(* ===== verification/CloudConfig.v ===== *)
(** * Cloud configuration

    [common/engine/CloudConfigManager.h] and [.cpp]: before a server starts, it
    connects to the supervisor, asks for its configuration and waits for the
    answer.  [RequestCloudConfig] puts a transport ([Iocp.v]) below a network
    engine ([NetworkEngine.v]); the answer comes back through a work queue
    ([Concurrent.v]). *)

From S2P Require Import Prelude Coordinate SectorGrid Fixture Packet Protocol Memory Concurrent NetworkEngine Iocp.

Open Scope Z_scope.

(** Running an action of a component on its state. *)
Definition run {S O A} (m : Act S O A) (s : S) : result (A * S * list O) := m s.

Inductive cloud_out : Type :=
| Cloud_engine (o : engine_out)
| Cloud_transport (o : io_out).

Record CloudConfigManager : Type := mkCloudConfigManager {
  cc_server_type : ServerType;
  cc_config_server_address : SocketAddress;
  cc_engine : option NetworkEngine.NetworkEngine;
  cc_socket_server : option IocpSocketServer;
  cc_connector_id : Z;
  cc_result_queue : LinearWorkQueue ServerConfig;
}.

Definition new_CloudConfigManager (server_type : ServerType) (address : SocketAddress) : CloudConfigManager :=
  mkCloudConfigManager server_type address None None 0 new_LinearWorkQueue.

Definition cc_set_engine (e : NetworkEngine.NetworkEngine) (m : CloudConfigManager) : CloudConfigManager :=
  mkCloudConfigManager (cc_server_type m) (cc_config_server_address m) (Some e) (cc_socket_server m)
    (cc_connector_id m) (cc_result_queue m).
Definition cc_set_queue (q : LinearWorkQueue ServerConfig) (m : CloudConfigManager) : CloudConfigManager :=
  mkCloudConfigManager (cc_server_type m) (cc_config_server_address m) (cc_engine m) (cc_socket_server m)
    (cc_connector_id m) q.

(** The size of [_result_queue]. *)
Definition RESULT_QUEUE_SIZE : Z := 64.

Section manager.
Context {C : Type} `{StructPack C}.

(** [OnSocketSessionConnected]: ask for the configuration. *)
Definition Cloud_OnSocketSessionConnected (m : CloudConfigManager) (context : SocketContext)
  : result (CloudConfigManager * list cloud_out) :=
e ← from_option_ub "_engine" (cc_engine m);
'(_, e, o) ← run (NetworkEngine.Send (C:=C) (ctx_session context)
               (pkt_load_server_config_rq (mk_load_server_config_rq (cc_server_type m))) ErrorCode_None) e;
Ok (cc_set_engine e m, map Cloud_engine o).

(** [OnSocketSessionData] on the thread [worker]; the exceptions it throws end
  the process. *)
Definition Cloud_OnSocketSessionData (worker : Z) (context : SocketContext) (m : CloudConfigManager)
  : result CloudConfigManager :=
if negb (hdr_packet_type (ctx_header context) =? PacketType_to_Z PacketType_load_server_config_rs)
then Err (Exception "connected server is not a cloud config server")
else
  let body := take (Z.to_nat (hdr_body_size (ctx_header context))) (Data (ctx_cursor context)) in
  match DeserializePacketBody (C:=C) PacketType_load_server_config_rs body with
  | Some (pkt_load_server_config_rs packet) =>
      let q := cc_result_queue m in
      if Z.of_nat (length (lq_queues q (lq_submission q))) <? RESULT_QUEUE_SIZE
      then Ok (cc_set_queue (TryPush_now worker (lcrs_server_config packet) q).2 m)
      else Ok m
  | _ => Err (Exception "cloud config server packet mismatch")
  end.
End manager.

Definition request_option : NetworkEngineOption :=
  let o := NetworkEngineOption_default in
  mkNetworkEngineOption (neo_socket_idle_timeout_ms o) (neo_session_idle_timeout_ms o) (neo_session_heartbeat_interval_ms o)
    2 (neo_use_session_reconnect o) (neo_session_reconnect_timeout_ms o) (neo_worker_update_tick_ms o).

Definition request_config : SocketServerConfig :=
  let c := SocketServerConfig_default in
  mkSocketServerConfig 1 2 2 1 4 (ssc_read_buffer_capacity c) 4 (ssc_write_buffer_capacity c) (ssc_update_tick c).

(** A stream of the transport as the engine sees it. *)
Definition engine_stream (t : IocpStream) : TransferStream :=
  mkTransferStream (st_worker_index t) None (Z.of_nat (length (op_pool (st_read_buffer_pool t))))
    (Z.of_nat (length (op_pool (st_write_buffer_pool t)))).

(** [RequestCloudConfig]; the engine is initialised before the transport and
    counts the workers of the transport's configuration at that moment.
    [_socket_server->Connect] of [RegisterConnectorSocket] runs on the
    transport. *)
Definition RequestCloudConfig (created : Z → bool) (setup : Z → socket_setup) (accepted : bool) (key : SessionKey)
    (m : CloudConfigManager) : result (CloudConfigManager * list cloud_out) :=
  let server := new_IocpSocketServer in
  let workers := sk_config server in
  '(ok, server, _) ← run (IocpSocketServer_Initialize request_config created setup) server;
  if negb ok then Err (Exception "failed to initialize socket server")
  else
    let engine := new_NetworkEngine request_option workers (engine_stream <$> sk_streams server) key in
    '(code, server, o1) ← run (IocpSocketServer_Start setup 0 0 0 (λ _, mkAnswer 0 WSA_IO_PENDING)) server;
    '(code, engine, o2) ← run (NetworkEngine_Start code) engine;
    if negb (code =? 0) then Err (Exception "failed to start network engine")
    else
      '(connector_id, engine, o3) ← run (RegisterConnectorSocket (cc_config_server_address m) 0) engine;
      '(_, server, o4) ← run (IocpSocketServer_Connect (cc_config_server_address m) connector_id setup accepted) server;
      Ok (mkCloudConfigManager (cc_server_type m) (cc_config_server_address m) (Some engine) (Some server)
            connector_id (cc_result_queue m),
          map Cloud_transport o1 ++ map Cloud_engine (o2 ++ o3) ++ map Cloud_transport o4).

(** The loop of [GetCloudConfig]: [env n] is what other threads do to the queue
    while it sleeps for the n-th time. *)
Fixpoint wait_for_config (fuel n : nat) (env : nat → LinearWorkQueue ServerConfig → LinearWorkQueue ServerConfig)
    (q : LinearWorkQueue ServerConfig) : result (ServerConfig * LinearWorkQueue ServerConfig) :=
  match fuel with
  | O => Err OutOfFuel
  | S fuel =>
      let '(config, q) := TryPop q in
      match config with
      | Some config => Ok (config, q)
      | None => wait_for_config fuel (S n) env (LockSubmissionQueue (env n q))
      end
  end.

Definition GetCloudConfig (fuel : nat) (env : nat → LinearWorkQueue ServerConfig → LinearWorkQueue ServerConfig)
    (m : CloudConfigManager) : result (ServerConfig * CloudConfigManager * list cloud_out) :=
  '(config, q) ← wait_for_config fuel 0 env (cc_result_queue m);
  e ← from_option_ub "_engine" (cc_engine m);
  '(_, e, o) ← run (UnregisterConnectorSocket (cc_connector_id m) false) e;
  Ok (config, cc_set_engine e (cc_set_queue q m), map Cloud_engine o).

(** ** Asking *)

Definition os_willing : Z → socket_setup := λ _, mkSocketSetup true true true.

(** When the operating system grants what is asked for, [RequestCloudConfig]
    succeeds: the connector of the supervisor's address is registered, one
    connection to it is under way for that connector, and every stream of the
    transport belongs to a worker the engine has, although the engine counted
    the workers before the transport was configured. *)
Theorem cloud_request_ok server_type address key :
  ∃ m e, RequestCloudConfig (λ _, true) os_willing true key (new_CloudConfigManager server_type address) =
      Ok (m, [Cloud_engine (WorkerStart 500); Cloud_engine (SocketServer_Connect address 1);
              Cloud_transport (ConnectEx (CONNECTOR_SOCKET_START_ID + 1, true, 4))]) ∧
    cc_engine m = Some e ∧ cc_connector_id m = 1 ∧ cc_result_queue m = new_LinearWorkQueue ∧
    (cn_remote_address <$> ne_connector_list e !! 1) = Some address ∧
    ∀ s t, ne_streams e !! s = Some t → ∃ w, GetWorkerInfo (ts_worker_index t) e = Ok (w, e, []).
Proof.
  eexists _, _. split_and!; [vm_compute; reflexivity|reflexivity..|].
  match goal with |- ∀ s t, ne_streams ?e !! s = Some t → _ =>
    assert (Hall : forallb (λ x, ts_worker_index x.2 =? 0) (map_to_list (ne_streams e)) = true) by (vm_compute; reflexivity) end.
  intros s t Ht. rewrite forallb_forall in Hall.
  specialize (Hall (s, t) (proj1 (list_elem_of_In _ _) (proj2 (elem_of_map_to_list _ _ _) Ht))).
  apply Z.eqb_eq in Hall. cbn [snd] in Hall. rw Hall. eexists. reflexivity.
Qed.

(** ** Waiting *)

(** The engine's worker pushes the configuration: it loads the queue during the
    sleep [k1] of [GetCloudConfig] and stores during the sleep [k2]. *)
Definition answer_env (worker : Z) (config : ServerConfig) (k1 k2 n : nat) (q : LinearWorkQueue ServerConfig)
    : LinearWorkQueue ServerConfig :=
  let q := if (n =? k1)%nat then TryPush_load worker config q else q in
  if (n =? k2)%nat then (TryPush_store worker q).2 else q.

Lemma TryPop_empty {T} (q : LinearWorkQueue T) : (∀ i, lq_queues q i = []) →
  ∃ q', TryPop q = (None, q') ∧ lq_queues q' = lq_queues q ∧ lq_pushing q' = lq_pushing q.
Proof. intros He. rw /TryPop He. by eexists. Qed.

(** A single configuration in the queues is found within two polls. *)
Lemma wait_finds env n (q : LinearWorkQueue ServerConfig) i config :
  (∀ m q', (n ≤ m)%nat → env m q' = q') →
  (∀ j, lq_queues q j = if Bool.eqb j i then [config] else []) →
  ∃ q', wait_for_config 2 n env q = Ok (config, q').
Proof.
  intros Henv Hq. cbn [wait_for_config]. destruct (decide (negb (lq_submission q) = i)) as [Hf|Hf].
  - rw /TryPop Hq Hf Bool.eqb_reflx. by eexists.
  - rw {1}/TryPop Hq. rw (_ : Bool.eqb (negb (lq_submission q)) i = false); [by apply Bool.eqb_false_iff|].
    rw Henv; [done|]. rw /TryPop /LockSubmissionQueue /= Hq.
    rw (_ : Bool.eqb _ i = true); [apply Bool.eqb_true_iff; by destruct (lq_submission q), i|]. by eexists.
Qed.

Lemma wait_run worker config k1 k2 d n (q : LinearWorkQueue ServerConfig) :
  (k1 ≤ k2)%nat → (n + d = k2)%nat → (∀ i, lq_queues q i = []) →
  ((k1 < n)%nat → ∃ i, lq_pushing q !! worker = Some (i, config)) →
  ∃ q', wait_for_config (d + 3) n (answer_env worker config k1 k2) q = Ok (config, q').
Proof.
  intros Hk. revert n q. induction d as [|d IH]; intros n q Hn He Hp; cbn [Nat.add wait_for_config];
    destruct (TryPop_empty q He) as (q1&->&Hq1&Hp1); cbv iota.
  - set (q2 := if (n =? k1)%nat then TryPush_load worker config q1 else q1).
    assert (Hq2 : lq_queues q2 = lq_queues q) by (rw /q2 -Hq1; by case_match).
    assert (Hp2 : ∃ i, lq_pushing q2 !! worker = Some (i, config)).
    { rw /q2. destruct (Nat.eqb_spec n k1) as [->|Hne]; [eexists; cbn; by rw lookup_insert_eq|]. rw Hp1. apply Hp. lia. }
    destruct Hp2 as [i Hi].
    assert (Henv : answer_env worker config k1 k2 n q1 = (TryPush_store worker q2).2).
    { rw /answer_env. fold q2. by rw (proj2 (Nat.eqb_eq n k2)); [lia|]. }
    rw Henv /TryPush_store Hi Hq2 He. cbn [length Z.of_nat]. rw (_ : (0 <? BUFFER_SIZE) = true); [done|].
    apply (wait_finds _ _ _ i).
    + intros m q' Hm. rw /answer_env. rw (proj2 (Nat.eqb_neq m k1)); [lia|]. by rw (proj2 (Nat.eqb_neq m k2)); [lia|].
    + intros j. cbn. rw /set_queue !He. by case_match.
  - apply IH; [lia| |].
    + intros i. rw /LockSubmissionQueue /answer_env /=. rw (proj2 (Nat.eqb_neq n k2)); [lia|]. case_match; cbn; by rw Hq1.
    + intros Hlt. rw /LockSubmissionQueue /answer_env /=. rw (proj2 (Nat.eqb_neq n k2)); [lia|].
      destruct (Nat.eqb_spec n k1) as [->|Hne]; [eexists; cbn; by rw lookup_insert_eq|]. rw Hp1. apply Hp. lia.
Qed.

(** [GetCloudConfig] with an answer that is pushed at some time. *)
Lemma GetCloudConfig_run worker config (k1 k2 : nat) (m : CloudConfigManager) (e : NetworkEngine.NetworkEngine) :
  (k1 ≤ k2)%nat → cc_result_queue m = new_LinearWorkQueue → cc_engine m = Some e →
  ∃ m' o e', GetCloudConfig (k2 + 3) (answer_env worker config k1 k2) m = Ok (config, m', o) ∧
    cc_engine m' = Some e' ∧ ne_connector_list e' !! cc_connector_id m = None.
Proof.
  intros Hk Hq He. destruct (wait_run worker config k1 k2 k2 0 (cc_result_queue m) Hk) as [q' Hw]; [lia|by rw Hq|lia|].
  rw /GetCloudConfig /mbind /result_bind Hw He. cbn [from_option_ub].
  rw /run /UnregisterConnectorSocket (bind_ok get_state _ e e e); [done|]. rw /cm_Remove.
  destruct (ne_connector_list e !! cc_connector_id m) as [info|] eqn:Hinfo.
  - set (e' := set_connector_list (delete (cc_connector_id m) (ne_connector_list e)) e).
    rw (bind_ok _ _ e () e'); [done|]. exists (cc_set_engine e' (cc_set_queue q' m)).
    destruct (cn_stream info) as [stream|]; eexists _, e'; (split_and!; [reflexivity|done|cbn; by rw lookup_delete_eq]).
  - by exists (cc_set_engine e (cc_set_queue q' m)), [], e.
Qed.

(** C27: Whenever the answer arrives, and however its push falls between the swaps of
    the waiting thread, [GetCloudConfig] returns it within two polls of the push
    and takes the connector out of the engine's list. *)
Theorem cloud_config_arrives worker config (k1 k2 : nat) (m : CloudConfigManager) (e : NetworkEngine.NetworkEngine) :
  (k1 ≤ k2)%nat → cc_result_queue m = new_LinearWorkQueue → cc_engine m = Some e →
  ∃ m' o e', GetCloudConfig (k2 + 3) (answer_env worker config k1 k2) m = Ok (config, m', o) ∧
    cc_engine m' = Some e' ∧ ne_connector_list e' !! cc_connector_id m = None.
Proof. apply GetCloudConfig_run. Qed.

# What you need to do:
Every line above from the line with "below a network" to the line with "Definition cc_set_engine (e" is wanted, ends included; write them out exactly and add no other line.

# Answer to this exercise:
    answer.  [RequestCloudConfig] puts a transport ([Iocp.v]) below a network
    engine ([NetworkEngine.v]); the answer comes back through a work queue
    ([Concurrent.v]). *)

From S2P Require Import Prelude Coordinate SectorGrid Fixture Packet Protocol Memory Concurrent NetworkEngine Iocp.

Open Scope Z_scope.

(** Running an action of a component on its state. *)
Definition run {S O A} (m : Act S O A) (s : S) : result (A * S * list O) := m s.

Inductive cloud_out : Type :=
| Cloud_engine (o : engine_out)
| Cloud_transport (o : io_out).

Record CloudConfigManager : Type := mkCloudConfigManager {
  cc_server_type : ServerType;
  cc_config_server_address : SocketAddress;
  cc_engine : option NetworkEngine.NetworkEngine;
  cc_socket_server : option IocpSocketServer;
  cc_connector_id : Z;
  cc_result_queue : LinearWorkQueue ServerConfig;
}.

Definition new_CloudConfigManager (server_type : ServerType) (address : SocketAddress) : CloudConfigManager :=
  mkCloudConfigManager server_type address None None 0 new_LinearWorkQueue.

Definition cc_set_engine (e : NetworkEngine.NetworkEngine) (m : CloudConfigManager) : CloudConfigManager :=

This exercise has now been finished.